For the founders who know that by the time something shows up in a report, you're already late. Primary research, real conversations, original synthesis — so you can focus on building what matters.
Visit the22nd →
Social Media Lead · Ongoing
Zürich · Berlin (+ online)
Content strategy, Reddit & LinkedIn presence, and in-person outreach across Berlin for an organization helping people build real communities.
Together by Design distills lessons from real communities and shares them with people trying to build their own.

I develop and execute the content strategy across platforms, build the organization's presence on Reddit and LinkedIn, and run in-person outreach in community spaces across Berlin.
Visit Together by Design →
Brand Strategy · Consulting
Airstream
Gen Z · Brand perception · Cultural strategy
Report presented to senior leadership · Informed brand direction, collaboration, and activation opportunities
Airstream wanted to understand how their brand was landing with a generation they hadn't fully reached yet.

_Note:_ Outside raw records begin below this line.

Definition call_object_method (obj : option nat) (iface method : string) (args : list string) : M unit :=
  path ← objpath obj; emit (ECall path iface method args);; request_ RCall.

(** [false] when the settings are wrong, the promise is rejected then. *)
Definition apply_settings (obj : nat) (s : settings) : M bool :=
  m ← gets id;
  match settings_to_nm st be JSON_stringify s (default ∅ (o_orig (object_at m obj))) with
  | inr n => emit (ESettings "Update" n);; request_ (RUpdate obj s);; mret true
  | inl _ => mret false
  end.

Definition is_update (obj : nat) (r : request) : bool := match r with RUpdate i _ => Nat.eqb i obj | _ => false end.

(** The reply to [Update]. *)
Definition update_reply (obj : nat) (s : settings) (ok : bool) : M unit :=
  answered (is_update obj);; if ok then set_settings obj (Some s) else mret tt.

Definition get_manager : M (option nat) := get_object "/org/freedesktop/NetworkManager" TManager.
Definition get_settings : M (option nat) := get_object "/org/freedesktop/NetworkManager/Settings" TSettings.

Definition activate (obj dev specific_object : option nat) : M unit :=
  m ← get_manager; c ← objpath obj; d ← objpath dev; s ← objpath specific_object;
  call_object_method m "org.freedesktop.NetworkManager" "ActivateConnection" [c; d; s].

Definition deactivate (obj : option nat) : M unit :=
  m ← get_manager; a ← objpath obj;
  call_object_method m "org.freedesktop.NetworkManager" "DeactivateConnection" [a].

Definition delete_ (obj : option nat) : M unit :=
  call_object_method obj "org.freedesktop.NetworkManager.Settings.Connection" "Delete" [].

Definition disconnect (obj : option nat) : M unit :=
  call_object_method obj "org.freedesktop.NetworkManager.Device" "Disconnect" [].
(* ===== verification/Kdump.v ===== *)
(** * The configuration of kernel dumps (src/pkg/kdump/config-client.es6)

    [ConfigFile] reads a file of lines "key value # comment", watches it, and
    writes changed settings back into the lines they came from, so that comments
    and unknown lines stay.  A line break is a newline, with a carriage return in
    front or not.

    Settings are listed in the order in which an object enumerates them, which is
    that of insertion for keys that are not numbers.  The file itself is code of
    another file; its promises are in [File.v]. *)

From S2P Require Import Prelude Location.

Record entry := mk_entry { e_index : nat; e_value : string; e_origLine : string; e_comment : option string }.

Abbreviation settings := (list (string * entry)).

(** ** Lines *)

(** The entry of a line, with its key. *)
Definition parse_line (index : nat) (line : string) : option (string * entry) :=
  let trimmed := trim line in
  if String.prefix "#" trimmed || String.eqb trimmed "" then None
  else
    match str_cut " " trimmed with
    | None => None
    | Some (key, rest) =>
        let value := trim rest in
        Some (key,
          match str_cut "#" value with
          | Some (v, c) => mk_entry index (trim v) line (Some (trim (String "#" c)))
          | None => mk_entry index value line None
          end)
    end.

Definition add_line (s : settings) (x : nat * string) : settings :=
  match parse_line x.1 x.2 with Some (key, e) => assoc_set key e s | None => s end.

Definition parse_lines (lines : list string) : settings := foldl add_line [] (imap pair lines).

(** ** The object *)

(** The settings that are shown may be changed by the page in place; the
    original ones are a copy.  The trace holds what listeners are told. *)
Record config := mk_config {
  rawContent : option string; lines : list string; originalSettings : option settings; c_settings : option settings;
  dataAvailable : bool; events : list (option settings) }.

#[export] Instance config_settable : Settable config := fun c =>
  mk_config (rawContent c) (lines c) (originalSettings c) (c_settings c) (dataAvailable c) (events c).

Definition new_config : config := mk_config None [] (Some []) (Some []) false [].

Definition notify (skipNotify : bool) (c : config) : config :=
  if skipNotify then c else c <| events ::= fun l => l ++ [c_settings c] |>.

(** [_parseText]; a file that does not exist has no content. *)
Definition parseText (raw : option string) (skipNotify : bool) (c : config) : config :=
  let c := c <| dataAvailable := true |> in
  match raw with
  | None | Some "" => notify skipNotify (c <| originalSettings := None |> <| c_settings := None |>)
  | Some content =>
      if bool_decide (rawContent c = Some content) then c
      else
        let ls := split_crlf content in
        let s := parse_lines ls in
        notify skipNotify
          (c <| rawContent := Some content |> <| lines := ls |> <| c_settings := Some s |> <| originalSettings := Some s |>)
  end.

(** ** Writing *)

Definition render (key : string) (e : entry) : string :=
  let line := key +:+ " " +:+ e_value e in
  match e_comment e with Some c => if String.eqb c "" then line else line +:+ " " +:+ c | None => line end.

(** Settings that are gone: the line becomes a comment or is to be deleted. *)
Definition disable (s : settings) (x : list string * list nat) (old : string * entry) : list string * list nat :=
  match assoc_get old.1 s with
  | Some _ => x
  | None =>
      match e_comment old.2 with
      | Some _ => (<[e_index old.2 := "#" +:+ e_origLine old.2]> x.1, x.2)
      | None => (x.1, x.2 ++ [e_index old.2])
      end
  end.

(** A setting goes into its old line, or a new one at the end. *)
Definition put (orig : settings) (ls : list string) (new : string * entry) : list string :=
  let line := render new.1 new.2 in
  match assoc_get new.1 orig with
  | Some o => <[e_index o := line]> ls
  | None => ls ++ [line]
  end.

(** [linesToDelete.sort()] compares the numbers as text. *)
Definition text_leb (a b : nat) : bool := String.leb (pretty (Z.of_nat a)) (pretty (Z.of_nat b)).

Fixpoint text_insert (x : nat) (l : list nat) : list nat :=
  match l with [] => [x] | y :: l' => if text_leb x y then x :: l else y :: text_insert x l' end.

Definition text_sort (l : list nat) : list nat := foldr text_insert [] l.

(** [lines.splice(i, 1)]. *)
Definition splice (ls : list string) (i : nat) : list string := take i ls ++ drop (S i) ls.

(** [_generateConfig], with the lines and settings as they were read. *)
Definition generate_lines (ls : list string) (orig s : settings) : list string :=
  let '(ls, linesToDelete) := foldl (disable s) (ls, []) orig in
  let ls := foldl (put orig) ls s in
  foldl splice ls (rev (text_sort linesToDelete)).

(** [None] throws: there are no original settings. *)
Definition generateConfig (s : settings) (c : config) : option string :=
  orig ← originalSettings c; Some (str_join nl (generate_lines (lines c) orig s)).

(** The callback that [write] gives to [modify]: the content that is written. *)
Definition write (s : settings) (oldContent : option string) (c : config) : option string * config :=
  let c := parseText oldContent true c in (generateConfig s c, c).

(** ** An example of the tests *)

Example basic_config : string :=
  str_join nl ["# top comment"; ""; "foo bar"; " indented value"; ""; "will disappear"; "key value #comment"].

Example changed_config :
  let c := parseText (Some basic_config) false new_config in
  let s := default [] (c_settings c) in
  let s := assoc_del "will" (assoc_del "key" (assoc_set "foo" (mk_entry 0 "moo" "" None) s)) in
  fst (write (assoc_set "hooray" (mk_entry 0 "value" "" None) s) (Some basic_config) c) =
    Some (str_join nl ["# top comment"; ""; "foo moo"; "indented value"; ""; "#key value #comment"; "hooray value"]).
Proof. vm_compute. reflexivity. Qed.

I recruited and profiled a range of Gen Z creatives — artists, influencers, photographers, models, founders — and produced a cultural report capturing how this audience saw the brand, what they expected from it, and what about its legacy had their attention.

The output was a strategic brief: actionable ideas for how Airstream could show up authentically for a wider, younger audience while honoring what makes the brand iconic.
Field Research · New York
Starbucks Mobile Concept Store
UX · Personas · Educational framework
App improvements shipped nationally · Customer education framework developed · Research supported the opening of 30+ mobile-first stores across the US
Starbucks was piloting a concept store built around an ambitious premise: being mobile-first, with nearly all orders placed ahead of time through the app.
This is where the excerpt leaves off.